> [What you will do] Starting at the line that holds "rewrite Hsent2, Hsent, <- app_assoc. done.", copy every line exactly through the end of the data, and no others.

> [Exercise material]

(** One call, against a connection whose stream starts with a reply. *)
Lemma price_reply r g c rest :
  PriceRequest_ok r → Greeks_ok g → sk_live (_sock c) →
  pc_stream c = rs_encode_response g ++ rest →
  ∃ c' body, price r c = (c', Ok g) ∧ pack_request r = Ok body ∧
    sk_sent (_sock c') = sk_sent (_sock c) ++ Z_to_byte PRICE_REQUEST_TAG :: body ∧
    pc_stream c' = rest ∧ sk_live (_sock c').
Proof.
  intros Hr Hg [Hc Hfl] Hs. destruct (request_body r Hr) as (body & Hb & _ & _).
  destruct (unpack_response g Hg) as (payload & Hp & Hl & Hu). rewrite Hp in Hs.
  unfold price, mbind, M_bind, lift_res. rewrite Hb.
  set (k1 := {| sk_incoming := sk_incoming (_sock c);
    sk_sent := sk_sent (_sock c) ++ Z_to_byte PRICE_REQUEST_TAG :: body; sk_faults := []; sk_closed := false |}).
  assert (on_psock (sendall (Z_to_byte PRICE_REQUEST_TAG :: body)) c = ({| _sock := k1 |}, Ok tt)) as ->.
  { unfold on_psock, on_field, sendall. by rewrite Hc, Hfl. }
  assert (stream (sk_incoming k1) = (Z_to_byte PRICE_RESPONSE_TAG :: payload) ++ rest) as Hk1 by done.
  destruct (price_recv_exact_spec 1 k1) as [l1 H1]; [done|]. cbv zeta in H1.
  rewrite Hk1, (proj2 (Nat.leb_le _ _)) in H1 by (cbn; lia). destruct H1 as [H1 Hl1].
  change (drop 1 _) with (payload ++ rest) in Hl1. change (take 1 _) with [Z_to_byte PRICE_RESPONSE_TAG] in H1.
  assert (∀ n k, on_psock (price_recv_exact n) {| _sock := k |} =
    let '(k', x) := price_recv_exact n k in ({| _sock := k' |}, x)) as Hon by done.
  rewrite Hon, H1. cbn [nth].
  change (byte_to_Z (Z_to_byte PRICE_RESPONSE_TAG) =? PRICE_RESPONSE_TAG) with true. cbn [negb].
  change RESPONSE_SIZE with (Ok 48).
  destruct (price_recv_exact_spec 48 (sk_set_incoming l1 k1)) as [l2 H2]; [done|].
  cbv zeta in H2. cbn [sk_incoming sk_set_incoming] in H2.
  rewrite Hl1, (proj2 (Nat.leb_le _ _)) in H2 by (rewrite length_app; lia). destruct H2 as [H2 Hl2].
  rewrite Hon. change (Z.to_nat 48) with 48%nat. rewrite H2. rewrite <- Hl, take_app_length in *. rewrite drop_app_length in Hl2. rewrite Hu.
  by eexists _, body.
Qed.

(** A sequence of calls. *)
Fixpoint price_seq (rs : list PriceRequest) : M PricingClient (list Greeks) :=
  match rs with
  | [] => mret []
  | r :: rs => g ← price r; gs ← price_seq rs; mret (g :: gs)
  end.

Section Server.
(** What the server computes for the parameters it reads ([price_scalar] on the
    converted ticks). *)
Context (answer : PriceRequest → Greeks).

(** [handle_connection], on everything the peer sends: one reply per complete
    request, until the stream ends or a tag is unknown. *)
Fixpoint serve (fuel : nat) (bs : bytes) : bytes :=
  match fuel, bs with
  | S fuel, tag :: bs =>
      if negb (byte_to_Z tag =? PRICE_REQUEST_TAG) then []
      else match rs_decode_request bs with
           | Some req => rs_encode_response (answer req) ++ serve fuel (drop PRICE_REQUEST_SIZE bs)
           | None => []
           end
  | _, _ => []
  end.

(** The bytes of a list of requests. *)
Definition requests (rs : list PriceRequest) : res bytes :=
  bodies ← res_map pack_request rs;
  Ok (concat ((λ b, Z_to_byte PRICE_REQUEST_TAG :: b) <$> bodies)).

Lemma requests_cons r rs body sent :
  pack_request r = Ok body → requests (r :: rs) = Ok sent →
  ∃ tl, requests rs = Ok tl ∧ sent = Z_to_byte PRICE_REQUEST_TAG :: body ++ tl.
Proof.
  intros Hb. unfold requests. cbn [res_map]. rewrite Hb.
  destruct (res_map pack_request rs) as [bs|e|]; cbn; [|done..]. intros [= <-]. by eexists.
Qed.

Lemma serve_cons fuel body tl r :
  rs_decode_request body = Some r → length body = PRICE_REQUEST_SIZE →
  serve (S fuel) (Z_to_byte PRICE_REQUEST_TAG :: body ++ tl) =
    rs_encode_response (answer r) ++ serve fuel tl.
Proof.
  intros Hdec Hl. cbn [serve]. rewrite byte_to_Z_of_Z, (request_prefix body tl r) by done.
  change (PRICE_REQUEST_TAG mod 256 =? PRICE_REQUEST_TAG) with true. cbn [negb].
  by rewrite <- Hl, drop_app_length.
Qed.

(** (C28) A pricing session is transparent: when a client makes the calls [rs] over a
    connection to the server, then for every chunking of the server's replies
    each call returns what the server computes for its arguments, and what the
    client has sent is what the server answered. *)
Theorem pricing_session (rs : list PriceRequest) (c : PricingClient) (sent rest : bytes) fuel :
  Forall PriceRequest_ok rs → (∀ r, Greeks_ok (answer r)) → sk_live (_sock c) →
  requests rs = Ok sent → (length rs ≤ fuel)%nat →
  pc_stream c = serve fuel sent ++ rest →
  ∃ c', price_seq rs c = (c', Ok (answer <$> rs)) ∧
    sk_sent (_sock c') = sk_sent (_sock c) ++ sent ∧ pc_stream c' = rest.
Proof.
  intros Hrs Ha. revert c sent fuel. induction Hrs as [|r rs Hr _ IH]; intros c sent fuel Hc Hq Hf Hs.
  { apply (inj Ok) in Hq as <-. exists c. cbn. rewrite app_nil_r. split_and!; [done..|].
    rewrite Hs. by destruct fuel. }
  destruct fuel as [|fuel]; [cbn in Hf; lia|]. cbn [length] in Hf.
  destruct (request_body r Hr) as (body & Hb & Hbl & Hdec).
  destruct (requests_cons r rs body sent Hb Hq) as (tl & Htl & ->).
  rewrite (serve_cons fuel body tl r) in Hs by done. rewrite <- app_assoc in Hs.
  destruct (price_reply r (answer r) c _ Hr (Ha r) Hc Hs) as (c1 & body' & H1 & Hb' & Hsent & Hs1 & Hc1).
  rewrite Hb in Hb'. apply (inj Ok) in Hb' as <-.
  destruct (IH c1 tl fuel) as (c2 & H2 & Hsent2 & Hs2); [done|done|lia|done|].
  exists c2. cbn [price_seq]. py_unfold. rewrite H1, H2. split_and!; [done| |done].
  rewrite Hsent2, Hsent, <- app_assoc. done.
Qed.
End Server.

(** Two calls, with the replies arriving seven bytes at a time. *)
Lemma pricing_session_witness :
  let answer := λ r, {| g_price := f_zero; g_delta := if pr_spot_ticks r =? 128 then dyadic 1 (-1) else dyadic 1 (-2); g_gamma := f_zero;
                        g_vega := f_zero; g_theta := f_zero; g_rho := f_zero |} in
  let req := λ spot, {| pr_spot_ticks := spot; pr_strike_ticks := 100; pr_rate := f_zero;
                        pr_vol := dyadic 1 (-2); pr_time_to_expiry := dyadic 1 0; pr_is_call := true |} in
  ∃ sent c c', requests [req 128; req 64] = Ok sent ∧ sk_sent (_sock c) = [] ∧
    price_seq [req 128; req 64] c = (c', Ok (answer <$> [req 128; req 64])) ∧
    sk_sent (_sock c') = sent.
Proof.
  intros answer req.
  set (sent := match requests [req 128; req 64] with Ok b => b | _ => [] end).
  set (bs := serve answer 2 sent).
  set (c := {| _sock := {| sk_incoming := (λ i, Data (take 7 (drop (7 * i) bs))) <$> seq 0 15;
                           sk_sent := []; sk_faults := []; sk_closed := false |} |}).
  destruct (pricing_session answer [req 128; req 64] c sent [] 2) as (c' & H1 & H2 & _).
  - repeat constructor; decide_now.
  - intros r. unfold Greeks_ok, answer. cbn [g_price g_delta g_gamma g_vega g_theta g_rho].
    destruct (pr_spot_ticks r =? 128); decide_now.
  - by split.
  - vm_compute. reflexivity.
  - cbn. lia.
  - vm_compute. reflexivity.
  - exists sent, c, c'. split_and!; [vm_compute; reflexivity|reflexivity|exact H1|exact H2].
Defined.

> [Response to the exercise]
  rewrite Hsent2, Hsent, <- app_assoc. done.
Qed.
End Server.

(** Two calls, with the replies arriving seven bytes at a time. *)
Lemma pricing_session_witness :
  let answer := λ r, {| g_price := f_zero; g_delta := if pr_spot_ticks r =? 128 then dyadic 1 (-1) else dyadic 1 (-2); g_gamma := f_zero;
                        g_vega := f_zero; g_theta := f_zero; g_rho := f_zero |} in
  let req := λ spot, {| pr_spot_ticks := spot; pr_strike_ticks := 100; pr_rate := f_zero;
                        pr_vol := dyadic 1 (-2); pr_time_to_expiry := dyadic 1 0; pr_is_call := true |} in
  ∃ sent c c', requests [req 128; req 64] = Ok sent ∧ sk_sent (_sock c) = [] ∧
    price_seq [req 128; req 64] c = (c', Ok (answer <$> [req 128; req 64])) ∧
    sk_sent (_sock c') = sent.
Proof.
  intros answer req.
  set (sent := match requests [req 128; req 64] with Ok b => b | _ => [] end).
  set (bs := serve answer 2 sent).
  set (c := {| _sock := {| sk_incoming := (λ i, Data (take 7 (drop (7 * i) bs))) <$> seq 0 15;
                           sk_sent := []; sk_faults := []; sk_closed := false |} |}).
  destruct (pricing_session answer [req 128; req 64] c sent [] 2) as (c' & H1 & H2 & _).
  - repeat constructor; decide_now.
  - intros r. unfold Greeks_ok, answer. cbn [g_price g_delta g_gamma g_vega g_theta g_rho].
    destruct (pr_spot_ticks r =? 128); decide_now.
  - by split.
  - vm_compute. reflexivity.
  - cbn. lia.
  - vm_compute. reflexivity.
  - exists sent, c, c'. split_and!; [vm_compute; reflexivity|reflexivity|exact H1|exact H2].
Defined.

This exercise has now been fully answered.